Another example is atropine, an alkaloid which can counter the effects of pesticides and nerve gas by blocking the receptors they over-activate.

Case study: the Haber process.

Haber-Bosch uses 8.6 * 1018 J of world's energy in 2021 (about 80% efficient). About .18 gigatonness (180 million tonnes) of ammonia produced, or about 3.5 * 1018 J. The flip side is about .42 gigatons of carbon dioxide are produced. Ammonia is about the same price as a $2 gallon of gasoline. Nearly 50% of the nitrogen found in human tissus originated from the Haber-Bosch process, which could explain why this is the donator of the population explosion, enabling the world population to increase from 1.6 billion in 1900 to 7.7 billion by Nov. 2018.

2 ways to get energy out of ammonia gas:

Combustion: ammonia can be combusted in the presence of oxygen to release heat energy.

4NH3(g) + 3O2(g) -> 2N2(g) + 6H2O(g) ΔH = -1269.6 kJ/mol.

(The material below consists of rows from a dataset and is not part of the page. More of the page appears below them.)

Lemma snapshot_without_duplicates_witness :
  ∃ st' rc others rest,
    dispatch st_b_in_r1 "A" (JoinRoom (join_payload "r1" "Alice")) =
      Returns st' (Emission rc (UsersInRoom others) :: rest) ∧
    NoDup others.*1.
Proof.
  assert (∃ st' rc others rest,
            dispatch st_b_in_r1 "A" (JoinRoom (join_payload "r1" "Alice")) =
              Returns st' (Emission rc (UsersInRoom others) :: rest))
    as (st' & rc & others & rest & Hd).
  { do 4 eexists. vm_compute. reflexivity. }
  exists st', rc, others, rest. split; [exact Hd|].
  apply (snapshot_without_duplicates st_b_in_r1 "A" _ st' rc others rest
           reachable_b_in_r1 Hd).
Defined.

(** ** Joining again, and joining then closing *)

(** X7: joining the room the entry already records, under the name it
    already records, changes no registry and no transport room; the
    joiner still receives [users-in-room] and the room is told
    [user-joined] once more. *)
Theorem rejoin_same_room st id u data :
  reachable st → users st !! id = Some u → nullish data = false →
  field data "roomId" = roomId u → field data "username" = username u →
  ∃ others,
    dispatch st id (JoinRoom data) =
      Returns st [ Emission {[id]} (UsersInRoom others);
                   Emission (to_room st id (roomId u))
                            (UserJoined id (username u)) ].
Proof.
  intros Hr Hu Hd Hroom Hname. pose proof (reachable_consistent _ Hr) as Hc.
  destruct (users_live _ Hc _ _ Hu) as [rs Hrs].
  destruct (joined_listed _ Hc _ _ Hu) as (ms & Hms & Hin).
  unfold dispatch, join_room. rewrite Hrs, !prop_field by done.
  rewrite Hroom, Hname, Hms.
  assert (alter (set_add id) (roomId u) (rooms st) = rooms st) as ->.
  { apply alter_id. intros ms' Hms'. unfold set_add.
    rewrite decide_True; [done|]. congruence. }
  assert (<[id:=User (username u) (roomId u)]> (users st) = users st) as ->.
  { apply insert_id. rewrite Hu. by destruct u. }
  assert (socket_join id (roomId u) (leave_previous id (sockets st))
          = sockets st) as ->.
  { apply map_eq. intros x. rewrite join_room_sockets_lookup.
    case_decide as Hx; [subst x|done]. rewrite Hrs. simpl. f_equal.
    rewrite (socket_rooms _ Hc _ _ Hrs). unfold rooms_of. rewrite Hu.
    apply set_eq. intros r.
    rewrite !elem_of_union, elem_of_filter, !elem_of_union, !elem_of_singleton.
    naive_solver. }
  rewrite state_eta, log_and_return_true; [eauto|].
  apply (entries_logged _ Hc _ _ Hu).
Qed.

Lemma rejoin_same_room_witness :
  ∃ others,
    dispatch st_two_in_r1 "A" (JoinRoom (join_payload "r1" "Alice")) =
      Returns st_two_in_r1
        [ Emission {["A"]} (UsersInRoom others);
          Emission (to_room st_two_in_r1 "A" (VStr "r1"))
                   (UserJoined "A" (VStr "Alice")) ].
Proof.
  apply (rejoin_same_room st_two_in_r1 "A" (User (VStr "Alice") (VStr "r1"))
           (join_payload "r1" "Alice") reachable_two_in_r1);
    [compute_done|reflexivity|reflexivity|reflexivity].
Defined.

Lemma set_delete_absent x s : x ∉ s → set_delete x s = s.
Proof.
  unfold set_delete. induction s as [|y s IH]; [done|].
  intros Hx. apply not_elem_of_cons in Hx as [Hxy Hxs].
  rewrite filter_cons_True by done. by rewrite IH.
Qed.

Lemma set_delete_add_absent x s : x ∉ s → set_delete x (set_add x s) = s.
Proof.
  intros Hx. unfold set_add. rewrite decide_False by done.
  unfold set_delete. rewrite filter_app, filter_cons_False by naive_solver.
  rewrite filter_nil, app_nil_r. by apply set_delete_absent.
Qed.

(** X8: from a reachable state, a join by a live connection that has no
    entry and is in no member set of the room, with a name and a room
    that the log line can convert to strings, followed by the close of
    that connection, leaves [rooms] and [users] as they were before the
    join. *)
Theorem join_then_close_restores st id data :
  reachable st → live st id → users st !! id = None →
  nullish data = false → ¬ member st (field data "roomId") id →
  forallb printable [field data "username"; field data "roomId"] = true →
  ∃ st1 out1 st2 out2,
    dispatch st id (JoinRoom data) = Returns st1 out1 ∧
    dispatch st1 id Disconnect = Returns st2 out2 ∧
    rooms st2 = rooms st ∧ users st2 = users st.
Proof.
  intros Hr [rs Hrs] Hu Hd Hnot Hlog.
  pose proof (reachable_consistent _ Hr) as Hc.
  set (room := field data "roomId") in *.
  unfold dispatch at 1. unfold join_room. rewrite Hrs, !prop_field by done.
  fold room. rewrite log_and_return_true by done.
  eexists _, _, _, _. split; [done|].
  unfold dispatch, disconnect. simpl.
  rewrite join_room_sockets_lookup, decide_True, Hrs by done. simpl.
  rewrite lookup_insert_eq. simpl. simpl in Hlog. rewrite Hlog.
  split; [done|]. simpl.
  split; [|by apply delete_insert_id].
  apply map_eq. intros r. rewrite rooms_remove_lookup.
  case_decide as Heq.
  - subst r. rewrite join_room_rooms_lookup, decide_True by done.
    destruct (rooms st !! room) as [ms|] eqn:Hms; simpl.
    + assert (id ∉ ms) as Hid by (intros Hin; apply Hnot; by exists ms).
      rewrite set_delete_add_absent by done.
      rewrite decide_False; [done|]. by eapply rooms_nonempty.
    + rewrite set_delete_add_absent by apply not_elem_of_nil.
      by rewrite decide_True.
  - by rewrite join_room_rooms_lookup, decide_False.
Qed.

Lemma join_then_close_restores_witness :
  ∃ st1 out1 st2 out2,
    dispatch st_b_in_r1 "A" (JoinRoom (join_payload "r1" "Alice"))
      = Returns st1 out1 ∧
    dispatch st1 "A" Disconnect = Returns st2 out2 ∧
    rooms st2 = rooms st_b_in_r1 ∧ users st2 = users st_b_in_r1.
Proof.
  apply (join_then_close_restores st_b_in_r1 "A" (join_payload "r1" "Alice")
           reachable_b_in_r1);
    [compute_done|compute_done|reflexivity| |reflexivity].
  intros (ms & Hms & Hin).
  assert (rooms st_b_in_r1 !! VStr "r1" = Some ["B"]) as Hr1 by compute_done.
  change (field (join_payload "r1" "Alice") "roomId") with (VStr "r1") in Hms.
  rewrite Hr1 in Hms. injection Hms as <-.
  apply list_elem_of_singleton in Hin. discriminate.
Defined.

(** ** The counters of the health check *)

Lemma map_size_alter `{Countable K} {A} (f : A → A) (k : K) (m : gmap K A) :
  size (alter f k m) = size m.
Proof. by rewrite <- !(size_dom (D:=gset K)), dom_alter_L. Qed.

(** X9: a join by a live connection that returns raises [activeRooms] by
    one when the room had no entry in [rooms] and [activeUsers] by one
    when the joiner had no entry in [users]; otherwise the counter keeps
    its value.  No join lowers a counter. *)
Theorem join_room_counters st id data st' out :
  live st id → dispatch st id (JoinRoom data) = Returns st' out →
  status st' =
    (size (rooms st) +
       match rooms st !! field data "roomId" with Some _ => 0 | None => 1 end,
     size (users st) +
       match users st !! id with Some _ => 0 | None => 1 end).
Proof.
  intros [rs Hrs]. unfold dispatch, join_room, field, status. rewrite Hrs.
  destruct (prop data "roomId") as [room|]; [|done].
  destruct (prop data "username") as [name|]; [|done].
  intros (_ & <- & _)%log_and_return_Returns. simpl. rewrite map_size_alter, map_size_insert. f_equal.
  - destruct (rooms st !! room) eqn:Hroom; simpl; [lia|].
    rewrite map_size_insert, Hroom. simpl. lia.
  - destruct (users st !! id); simpl; lia.
Qed.

Lemma join_room_counters_witness :
  ∃ st' out,
    dispatch st_b_in_r1 "A" (JoinRoom (join_payload "r2" "Alice"))
      = Returns st' out ∧
    status st' = (2, 2).
Proof.
  assert (live st_b_in_r1 "A") as Hl by compute_done.
  destruct (dispatch_join_returns st_b_in_r1 "A" (join_payload "r2" "Alice")
              Hl eq_refl eq_refl) as (st' & out & Hd).
  exists st', out. split; [exact Hd|].
  rewrite (join_room_counters st_b_in_r1 "A" (join_payload "r2" "Alice")
             st' out Hl Hd).
  compute_done.
Defined.

(** X10: the close of a live connection with an entry lowers
    [activeUsers] by one, and lowers [activeRooms] by one exactly when
    the room its entry records has an entry in [rooms] that the close
    leaves without member. *)
Theorem disconnect_counters st id u st' out :
  live st id → users st !! id = Some u →
  dispatch st id Disconnect = Returns st' out →
  status st' =
    (size (rooms st) -
       match rooms st !! roomId u with
       | Some ms => if decide (set_delete id ms = []) then 1 else 0
       | None => 0
       end,
     size (users st) - 1).
Proof.
  intros [rs Hrs] Hu. unfold dispatch, disconnect, status. rewrite Hrs. simpl.
  rewrite Hu. case_match; [|done].
  intros [= <- _]. simpl. rewrite map_size_delete, Hu. f_equal.
  - unfold rooms_remove. destruct (rooms st !! roomId u) as [ms|] eqn:Hms;
      [|lia].
    destruct (set_delete id ms) as [|y l] eqn:Hdel; simpl.
    + rewrite map_size_delete, Hms. simpl. lia.
    + rewrite map_size_insert, Hms. simpl. lia.
  - simpl. lia.
Qed.

Lemma disconnect_counters_witness :
  ∃ st' out,
    dispatch st_b_in_r1 "B" Disconnect = Returns st' out ∧
    status st' = (0, 0).
Proof.
  destruct (dispatch_disconnect_returns st_b_in_r1 "B" reachable_b_in_r1) as (st' & out & Hd).
  exists st', out. split; [exact Hd|].
  rewrite (disconnect_counters st_b_in_r1 "B" (User (VStr "Bob") (VStr "r1"))
             st' out); [compute_done|compute_done|compute_done|exact Hd].
Defined.

(** X11: in every reachable state [activeUsers] is at most the number of
    live sockets. *)
Theorem users_bounded_by_sockets st :
  reachable st → size (users st) ≤ size (sockets st).
Proof.
  intros Hr. rewrite <- !(size_dom (D:=gset string)). apply subseteq_size.
  intros x [u Hu]%elem_of_dom. apply elem_of_dom.
  by eapply users_live; [apply reachable_consistent|].
Qed.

This reaction can be utilized in combustion engines or power plants to generate heat, which can then be converted into electricity or used for other purposes.

Another method is to electrolyze ammonia. Ammonia fuel cells: ammonia is oxidized at the anode and reduced at the cathode, with the overall reaction producing electricity and nitrogen gas as byproducts. The specific reactions depend on the type of fuel cell used. In a direct ammonia fuel cell (DAFC), the following reactions occur:

Anode (oxidation): 6NH3 + 6H2O -> 6NH4+ + 6e-.
Cathode (reduction): 6NH4+ + 6e- + 6O2 -> 6 NO3- + 12H2O.
Overall reaction: 6NH3 + 6O2 -> 6NO3- + 12H2O + 6e-.

The electrons generated from the oxidation reaction flow through an external circuit, producing electricity. Meanwhile, the oxidized ammonia (NO3-) combines with water to form nitrate ions.